Takeaway: Multiple accounts = tailored email.
Brian D. Parker, CAE, managing director of operations of Alpha Kappa Psi: “I do check email before I go to bed at night and on Sunday afternoon (to try to lessen morning stress levels), but I try to go Saturdays without checking it at all. Also, I believe a vacation is a vacation, and I avoid checking email on vacation. Volunteers and staff know to text or call if there is an emergency situation.”
Takeaway: “A vacation is a vacation!”
Alyssa A. Pfennig, CAE, RYT, president of YogaExec and executive director of Mighty Lotus: “It’s good for supervisors to be clear about expectations of answering emails, and to have a conversation about it with their employees. Too many people think that if their boss or coworker is sending email outside the normal workday, they should be doing the same, and they aren’t working as hard if they aren’t. That’s not true at all, but without communication, people make assumptions. Then unintentionally a culture is created of employees checking emails all day and night, just so no one feels like they aren’t on top of their game.”
Takeaway: Be culture-conscious.
Sherrill Rude, CAE, vice president-advocacy at Indiana CPA Society: “On weekends and vacations, I generally check emails once in the a.m. and once in the p.m., unless there is an issue I’m trying to help a member with. (This doesn’t apply during tax season ‒ then I will check more often.) And I do not carry my phone around at home or in the yard!”
Takeaway: Create an email-free sanctuary.
Dave Stevens follow-up: “I was in Philadelphia recently visiting with a client, and this very subject came up. The CEO said he has stopped sending emails after hours, because the staff would feel compelled to answer them, and that wasn’t his intent. (He was merely trying to send the email while he was thinking of the topic.) His director of marketing was with us, and said it is very hard to disregard any email from your boss. Maybe we should all give our staffs a break by finding another mechanism to capture a thought at night or on the weekends. I’ll try to do that from now on.”
Takeaway: Make positive change for a ripple effect.

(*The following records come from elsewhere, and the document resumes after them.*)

(** The packed token: protocol in bits 31..24, identity mode in bits 23..22,
    request bits in bits 21..0.  [identity_mode] is an [int] cast to 32 bits. *)
Definition generation (p : PolarDB_StartupProfile) (identity_mode : Z) : Z :=
  let identity_bits :=
    if emits_startup_params p then Z.land (wrap32 identity_mode) 3 else 0 in
  Z.lor (Z.lor (Z.shiftl (protocol_to_int (sp_protocol p)) 24)
               (Z.shiftl identity_bits 22))
        (Z.land (sp_request_bits p) 4194303).

Definition polardb_startup_profile_compatible_for_reuse
    (pooled requested : PolarDB_StartupProfile) : bool :=
  (sp_protocol pooled == sp_protocol requested) &&
  (sp_request_bits pooled =? sp_request_bits requested).

Definition polardb_startup_profile_matches_request_generation
    (pooled : PolarDB_StartupProfile) (pooled_generation : Z)
    (requested : PolarDB_StartupProfile) (requested_identity_mode : Z) : bool :=
  (pooled_generation =? generation requested requested_identity_mode) &&
  polardb_startup_profile_compatible_for_reuse pooled requested.

Definition polardb_startup_profile_requests_rfq_lsn_xid (p : PolarDB_StartupProfile) : bool :=
  requests_rfq_lsn p && requests_rfq_xid p.

(** ** Pool segregation *)

Inductive PolarDB_PoolProfile := PoolProfile_BASE | PoolProfile_RFQ.

#[global] Instance PoolProfile_eq_dec : EqDecision PolarDB_PoolProfile.
Proof. solve_decision. Defined.

Record PolarDB_PoolKey := mkPoolKey {
  pk_auth_hash : Z;
  pk_startup_identity_hash : Z;
  pk_startup_options_hash : Z
}.

Definition pool_key_empty (k : PolarDB_PoolKey) : bool :=
  (pk_auth_hash k =? 0) && (pk_startup_identity_hash k =? 0) &&
  (pk_startup_options_hash k =? 0).

Definition pool_key_eq (a b : PolarDB_PoolKey) : bool :=
  (pk_auth_hash a =? pk_auth_hash b) &&
  (pk_startup_identity_hash a =? pk_startup_identity_hash b) &&
  (pk_startup_options_hash a =? pk_startup_options_hash b).

Definition polardb_pool_profile_from_startup_profile (p : PolarDB_StartupProfile)
  : PolarDB_PoolProfile :=
  if emits_startup_params p then PoolProfile_RFQ else PoolProfile_BASE.

Definition polardb_pool_profile_matches_startup_profile
    (pooled : PolarDB_StartupProfile) (expected : PolarDB_PoolProfile) : bool :=
  polardb_pool_profile_from_startup_profile pooled == expected.

Record PolarDB_PoolRequest := mkPoolRequest {
  pr_key : PolarDB_PoolKey;
  pr_startup_profile : PolarDB_StartupProfile;
  pr_startup_identity_mode : Z;
  pr_expected_profile : PolarDB_PoolProfile;
  pr_only_pooled : bool
}.

Definition ready_for_matching (r : PolarDB_PoolRequest) : bool :=
  (0 <=? pr_startup_identity_mode r) && negb (pool_key_empty (pr_key r)).

Definition polardb_pool_startup_profile_compatible_for_reuse
    (pooled : PolarDB_StartupProfile) (request : PolarDB_PoolRequest) : bool :=
  polardb_pool_profile_matches_startup_profile pooled (pr_expected_profile request) &&
  polardb_startup_profile_compatible_for_reuse pooled (pr_startup_profile request).

Definition polardb_startup_parameter_consumed_by_proxy (key_lowercase : string) : bool :=
  (key_lowercase == "_polar_send_lsn") ||
  (key_lowercase == "_polar_proxy_send_lsn") ||
  (key_lowercase == "_polar_send_xact") ||
  (key_lowercase == "_polar_proxy_send_xact") ||
  (key_lowercase == "_polar_origin_client_ip") ||
  (key_lowercase == "_polar_origin_client_port") ||
  (key_lowercase == "_polar_proxy_client_host") ||
  (key_lowercase == "_polar_proxy_client_port").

Closing observations: The above conversations took place last spring, and I thank these experienced professionals for their wisdom. Though I have not yet achieved email detox, there are glimmers of hope. I’ve traded in my iPhone/iPad combo for a single, larger phone. I email less often on weekends, sometimes going a full day without even checking. And this June my husband and I took another trip—this time visiting family in Norway. I’m proud to say I left the electronics at home!